China’s Data Privacy System
China’s Personal Information Security Specification took effect on May 1, 2018. Using the European Union’s General Data Protection Regulation (GDPR) as a model, China sought to formulate a less rigid data protection regime that would not undermine efforts to develop cutting-edge technologies, such as artificial intelligence, which rely on access to massive datasets. Health data is treated as “sensitive personal information” under this regime, including records generated as a result of medical treatment of individuals. Network operators (including all companies that own or administer a network) are required to be transparent about the purpose, method, and scope of proposed data collection and use, and obtain consent from the individual. “Explicit consent” is required from data subjects for any collection of sensitive personal information. Some exemptions to consent requirements exist when necessary for contract signing and performance, and when necessary for maintaining a safe and stable operation of product and service provided. When information collected is inaccurate, an individual can request correction.

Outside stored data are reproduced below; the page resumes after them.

(** At a directory that is not empty the walk is over. *)
Lemma cleaned_stop (n : nat) (cur : gmap path node) (e : path) :
  (n < length p)%nat -> walkedTo fs p n cur ->
  e ∈ entries cur (take n p) -> cleaned fs p cur.
Proof.
  intros Hn [Hgone Hkept] He q.
  apply elem_of_entries in He as (Hsome & Hene & Hdir).
  split.
  - intros [Hq Hlonely].
    assert (Hql : (length q <= length p)%nat) by by apply prefix_length.
    destruct (decide (n < length q)%nat) as [Hlt|Hge].
    + rewrite (prefix_is_take q p Hq). apply Hgone. lia.
    + exfalso.
      assert (Heq : e = take (S n) p).
      { assert (Hqe : q `prefix_of` e).
        { rewrite (prefix_is_take q p Hq).
          replace (take (length q) p) with (take (length q) (take n p))
            by (rewrite take_take; f_equal; lia).
          rewrite <- Hdir, dirname_is_take, take_take. apply prefix_take. }
        assert (Hefs : is_Some (fs !! e)).
        { destruct (decide (e = take (S n) p)) as [->|Hoff].
          - destruct (Hgone (S n)) as [Hnone _]; [lia|].
            rewrite Hnone in Hsome. by destruct Hsome.
          - rewrite <- Hkept; [done|]. intros m Hm ->.
            apply Hoff. f_equal.
            rewrite dirname_is_take, length_take, take_take in Hdir.
            apply (f_equal length) in Hdir. rewrite !length_take in Hdir. lia. }
        pose proof (Hlonely e Hefs Hqe) as Hep.
        rewrite (prefix_is_take e p Hep). f_equal.
        apply (f_equal length) in Hdir.
        rewrite dirname_is_take, !length_take in Hdir.
        apply prefix_length in Hep.
        destruct e; [done|]. simpl in *. lia. }
      destruct (Hgone (S n)) as [Hnone _]; [lia|].
      rewrite Heq, Hnone in Hsome. by destruct Hsome.
  - intros Hnot. apply Hkept. intros m Hm ->. apply Hnot.
    split; [apply prefix_take|]. by apply Hgone.
Qed.

Lemma cleanup_walk (fuel : nat) :
  forall (n : nat) (w : World),
    (n < fuel)%nat -> (n < length p)%nat -> walkedTo fs p n (files w) ->
    exists w',
      cleanup fuel (take n p) w = (Ok tt, w')
      /\ net w' = net w /\ cleaned fs p (files w').
Proof.
  induction fuel as [|fuel IH]; intros n w Hfuel Hn Hwalk; [lia|].
  assert (Hisdir : isDir (files w) (take n p) = true).
  { unfold isDir. destruct (take n p) as [|x t] eqn:Ht; [done|].
    rewrite <- Ht. destruct Hwalk as [_ Hkept]. rewrite Hkept.
    - rewrite (wellFormed_ancestor fs Hwf (length p) p eq_refl); [done| |].
      + by rewrite Hfile.
      + split; [|done]. destruct n; [by rewrite take_0 in Ht|lia].
    - intros m Hm Heq. apply chain_distinct in Heq; lia. }
  simpl cleanup.
  rewrite (bind_ok _ _ w (entries (files w) (take n p)) w)
    by (unfold readDir; by rewrite Hisdir).
  destruct (entries (files w) (take n p)) as [|e es] eqn:Hent.
  - pose proof (lonely_step n (files w) Hn Hwalk Hent) as Hlonely.
    destruct n as [|n].
    { exfalso. destruct Hother as (r & Hr & Hnp). apply Hnp.
      apply Hlonely; [done|]. rewrite take_0. apply prefix_nil. }
    assert (Hd : files w !! take (S n) p = Some Dir).
    { destruct Hwalk as [_ Hkept]. rewrite Hkept.
      - apply (wellFormed_ancestor fs Hwf (length p) p eq_refl); [|lia].
        by rewrite Hfile.
      - intros m Hm Heq. apply chain_distinct in Heq; lia. }
    assert (Hne : take (S n) p <> []).
    { intros H0. apply (f_equal length) in H0. rewrite length_take in H0.
      cbn [length] in H0. lia. }
    rewrite (bind_ok _ _ _ _ _ (remove_empty_dir w _ Hne Hd Hent)).
    rewrite dirname_take by lia.
    destruct (IH n (setFiles (delete (take (S n) p) (files w)) w))
      as (w' & Hrun & Hnet & Hclean); [lia|lia| |by exists w'].
    destruct Hwalk as [Hgone Hkept]. split.
    + intros m Hm. simpl files. destruct (decide (m = S n)) as [->|Hm'].
      * split; [apply lookup_delete_eq|done].
      * destruct (Hgone m) as [Hnone Hl]; [lia|]. split; [|done].
        rewrite lookup_delete_ne; [done|].
        intros Heq. apply chain_distinct in Heq; lia.
    + intros q Hq. simpl files.
      rewrite lookup_delete_ne by (apply not_eq_sym, Hq; lia).
      apply Hkept. intros m Hm. apply Hq. lia.
  - exists w. split; [done|]. split; [done|].
    apply (cleaned_stop n (files w) e Hn Hwalk). rewrite Hent. left.
Qed.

Previously in December 2017, China also issued a draft Basic Medical Health Care and Health Promotion Law, which provides that the state protects the privacy of individuals related to their health and ensures the security of personal health information. Under this law, no organization or individual may acquire, use or disclose personal health information of individuals, except as required by law or with the consent of such individuals. This law is still pending.
New Cybersecurity Law
Products and services may also be potentially regulated by China’s new Cybersecurity Law and implementing regulations. Under certain circumstances (which can be hard to discern from the written legislation), the storage, transmission and use of data by “critical information infrastructure operators” may be subject to burdensome in-country storage and transmission restrictions that can impact businesses with digital health components.
Impact on Health Marketplace
As of February 2019, China reported that it had achieved full telemedicine coverage in county-level hospitals located in counties identified as highest-need. While telemedicine has found a foothold in the market, other factors continue to stall the adoption of the technology, as telemedicine and other e-healthcare technologies are in tension with the traditional medical culture in China, which strongly favors face-to-face interactions.
The Xiamen Regional Health Information Platform provides a case study of integrated and digitized care that could be a wave of the future. The system improved service efficiency and quality across the city’s health care delivery system by facilitating information sharing, and providing integrated health information to patients and providers. All population groups in Xiamen are able to use a mobile app to get real-time information on wait times in emergency rooms, make appointments, get prescriptions dispensed, access their EHR, and make payments. Each patient is provided a unique identifier that is the same as their health insurance number. The system monitors all interactions between the patient and provider, and stores relevant health data.
As the Chinese digital health landscape continues to evolve, companies making strategic investments need to keep in mind the limitations to participating in the marketplace. For telehealth and other e-healthcare platforms, this likely means partnering with existing providers to reach target populations. As the Chinese government seeks to accelerate technology innovation to drive improved health outcomes and lower costs, industry, patient groups, researchers, and other stakeholder have a critical role to play in shaping policies related to the issues of commercial participation, data collection, management, privacy, security, and usability.